Stored items
::::::::::
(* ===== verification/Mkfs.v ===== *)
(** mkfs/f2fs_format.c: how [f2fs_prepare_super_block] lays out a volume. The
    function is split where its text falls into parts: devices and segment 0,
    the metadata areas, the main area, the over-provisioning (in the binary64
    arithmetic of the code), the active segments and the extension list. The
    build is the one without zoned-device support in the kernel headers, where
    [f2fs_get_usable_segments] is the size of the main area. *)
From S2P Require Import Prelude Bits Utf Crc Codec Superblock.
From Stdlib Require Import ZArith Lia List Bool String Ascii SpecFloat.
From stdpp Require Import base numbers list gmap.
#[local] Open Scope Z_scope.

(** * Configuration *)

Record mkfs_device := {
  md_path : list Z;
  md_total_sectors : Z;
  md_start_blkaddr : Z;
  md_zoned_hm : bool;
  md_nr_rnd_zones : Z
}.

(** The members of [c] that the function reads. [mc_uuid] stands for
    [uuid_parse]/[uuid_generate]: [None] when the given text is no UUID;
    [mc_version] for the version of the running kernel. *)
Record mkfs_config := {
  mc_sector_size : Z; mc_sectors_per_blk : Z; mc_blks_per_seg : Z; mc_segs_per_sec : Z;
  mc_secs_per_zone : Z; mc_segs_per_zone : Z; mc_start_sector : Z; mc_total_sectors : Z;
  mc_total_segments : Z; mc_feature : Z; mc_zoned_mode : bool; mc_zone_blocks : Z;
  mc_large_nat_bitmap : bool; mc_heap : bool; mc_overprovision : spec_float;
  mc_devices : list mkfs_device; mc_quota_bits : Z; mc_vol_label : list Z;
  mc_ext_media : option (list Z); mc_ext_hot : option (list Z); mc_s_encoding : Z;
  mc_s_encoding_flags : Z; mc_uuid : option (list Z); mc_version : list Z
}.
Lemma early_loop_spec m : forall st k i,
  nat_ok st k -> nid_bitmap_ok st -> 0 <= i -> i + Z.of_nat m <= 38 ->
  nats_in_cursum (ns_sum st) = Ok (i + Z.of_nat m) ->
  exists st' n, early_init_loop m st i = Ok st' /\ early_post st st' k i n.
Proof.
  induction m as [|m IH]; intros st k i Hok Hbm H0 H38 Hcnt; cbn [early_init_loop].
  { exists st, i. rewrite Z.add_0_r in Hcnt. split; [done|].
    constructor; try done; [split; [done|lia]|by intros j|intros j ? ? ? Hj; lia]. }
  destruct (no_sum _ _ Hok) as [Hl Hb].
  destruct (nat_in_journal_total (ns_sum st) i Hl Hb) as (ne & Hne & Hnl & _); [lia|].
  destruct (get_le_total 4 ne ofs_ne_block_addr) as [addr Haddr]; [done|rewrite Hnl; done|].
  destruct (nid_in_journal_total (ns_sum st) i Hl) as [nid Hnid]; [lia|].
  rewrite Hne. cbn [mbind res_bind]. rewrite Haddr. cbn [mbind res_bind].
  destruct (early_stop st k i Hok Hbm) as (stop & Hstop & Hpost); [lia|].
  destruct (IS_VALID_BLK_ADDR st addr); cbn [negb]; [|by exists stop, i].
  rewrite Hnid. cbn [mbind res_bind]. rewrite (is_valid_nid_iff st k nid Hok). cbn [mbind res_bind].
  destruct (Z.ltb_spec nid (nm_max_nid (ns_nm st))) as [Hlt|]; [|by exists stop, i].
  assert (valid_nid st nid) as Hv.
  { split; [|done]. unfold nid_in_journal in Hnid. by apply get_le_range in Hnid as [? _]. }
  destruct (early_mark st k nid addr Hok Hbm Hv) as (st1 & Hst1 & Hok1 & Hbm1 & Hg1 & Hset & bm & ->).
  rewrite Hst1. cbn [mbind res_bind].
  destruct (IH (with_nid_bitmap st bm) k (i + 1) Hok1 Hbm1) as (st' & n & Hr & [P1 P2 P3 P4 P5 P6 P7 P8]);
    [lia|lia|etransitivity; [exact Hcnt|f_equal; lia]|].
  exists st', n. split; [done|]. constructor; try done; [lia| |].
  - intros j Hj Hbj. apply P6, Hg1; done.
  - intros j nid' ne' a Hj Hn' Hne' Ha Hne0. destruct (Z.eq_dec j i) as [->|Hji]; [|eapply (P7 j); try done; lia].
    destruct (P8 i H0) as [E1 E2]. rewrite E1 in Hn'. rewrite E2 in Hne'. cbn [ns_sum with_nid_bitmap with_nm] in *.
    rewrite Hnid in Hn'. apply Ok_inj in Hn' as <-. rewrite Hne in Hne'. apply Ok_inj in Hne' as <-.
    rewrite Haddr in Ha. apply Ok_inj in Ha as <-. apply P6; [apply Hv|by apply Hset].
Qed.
::::::::::
Each record above should be returned exactly as written.

Reply to the task ▸
(* ===== verification/Mkfs.v ===== *)
(** mkfs/f2fs_format.c: how [f2fs_prepare_super_block] lays out a volume. The
    function is split where its text falls into parts: devices and segment 0,
    the metadata areas, the main area, the over-provisioning (in the binary64
    arithmetic of the code), the active segments and the extension list. The
    build is the one without zoned-device support in the kernel headers, where
    [f2fs_get_usable_segments] is the size of the main area. *)
From S2P Require Import Prelude Bits Utf Crc Codec Superblock.
From Stdlib Require Import ZArith Lia List Bool String Ascii SpecFloat.
From stdpp Require Import base numbers list gmap.
#[local] Open Scope Z_scope.

(** * Configuration *)

Record mkfs_device := {
  md_path : list Z;
  md_total_sectors : Z;
  md_start_blkaddr : Z;
  md_zoned_hm : bool;
  md_nr_rnd_zones : Z
}.

(** The members of [c] that the function reads. [mc_uuid] stands for
    [uuid_parse]/[uuid_generate]: [None] when the given text is no UUID;
    [mc_version] for the version of the running kernel. *)
Record mkfs_config := {
  mc_sector_size : Z; mc_sectors_per_blk : Z; mc_blks_per_seg : Z; mc_segs_per_sec : Z;
  mc_secs_per_zone : Z; mc_segs_per_zone : Z; mc_start_sector : Z; mc_total_sectors : Z;
  mc_total_segments : Z; mc_feature : Z; mc_zoned_mode : bool; mc_zone_blocks : Z;
  mc_large_nat_bitmap : bool; mc_heap : bool; mc_overprovision : spec_float;
  mc_devices : list mkfs_device; mc_quota_bits : Z; mc_vol_label : list Z;
  mc_ext_media : option (list Z); mc_ext_hot : option (list Z); mc_s_encoding : Z;
  mc_s_encoding_flags : Z; mc_uuid : option (list Z); mc_version : list Z
}.
Lemma early_loop_spec m : forall st k i,
  nat_ok st k -> nid_bitmap_ok st -> 0 <= i -> i + Z.of_nat m <= 38 ->
  nats_in_cursum (ns_sum st) = Ok (i + Z.of_nat m) ->
  exists st' n, early_init_loop m st i = Ok st' /\ early_post st st' k i n.
Proof.
  induction m as [|m IH]; intros st k i Hok Hbm H0 H38 Hcnt; cbn [early_init_loop].
  { exists st, i. rewrite Z.add_0_r in Hcnt. split; [done|].
    constructor; try done; [split; [done|lia]|by intros j|intros j ? ? ? Hj; lia]. }
  destruct (no_sum _ _ Hok) as [Hl Hb].
  destruct (nat_in_journal_total (ns_sum st) i Hl Hb) as (ne & Hne & Hnl & _); [lia|].
  destruct (get_le_total 4 ne ofs_ne_block_addr) as [addr Haddr]; [done|rewrite Hnl; done|].
  destruct (nid_in_journal_total (ns_sum st) i Hl) as [nid Hnid]; [lia|].
  rewrite Hne. cbn [mbind res_bind]. rewrite Haddr. cbn [mbind res_bind].
  destruct (early_stop st k i Hok Hbm) as (stop & Hstop & Hpost); [lia|].
  destruct (IS_VALID_BLK_ADDR st addr); cbn [negb]; [|by exists stop, i].
  rewrite Hnid. cbn [mbind res_bind]. rewrite (is_valid_nid_iff st k nid Hok). cbn [mbind res_bind].
  destruct (Z.ltb_spec nid (nm_max_nid (ns_nm st))) as [Hlt|]; [|by exists stop, i].
  assert (valid_nid st nid) as Hv.
  { split; [|done]. unfold nid_in_journal in Hnid. by apply get_le_range in Hnid as [? _]. }
  destruct (early_mark st k nid addr Hok Hbm Hv) as (st1 & Hst1 & Hok1 & Hbm1 & Hg1 & Hset & bm & ->).
  rewrite Hst1. cbn [mbind res_bind].
  destruct (IH (with_nid_bitmap st bm) k (i + 1) Hok1 Hbm1) as (st' & n & Hr & [P1 P2 P3 P4 P5 P6 P7 P8]);
    [lia|lia|etransitivity; [exact Hcnt|f_equal; lia]|].
  exists st', n. split; [done|]. constructor; try done; [lia| |].
  - intros j Hj Hbj. apply P6, Hg1; done.
  - intros j nid' ne' a Hj Hn' Hne' Ha Hne0. destruct (Z.eq_dec j i) as [->|Hji]; [|eapply (P7 j); try done; lia].
    destruct (P8 i H0) as [E1 E2]. rewrite E1 in Hn'. rewrite E2 in Hne'. cbn [ns_sum with_nid_bitmap with_nm] in *.
    rewrite Hnid in Hn'. apply Ok_inj in Hn' as <-. rewrite Hne in Hne'. apply Ok_inj in Hne' as <-.
    rewrite Haddr in Ha. apply Ok_inj in Ha as <-. apply P6; [apply Hv|by apply Hset].
Qed.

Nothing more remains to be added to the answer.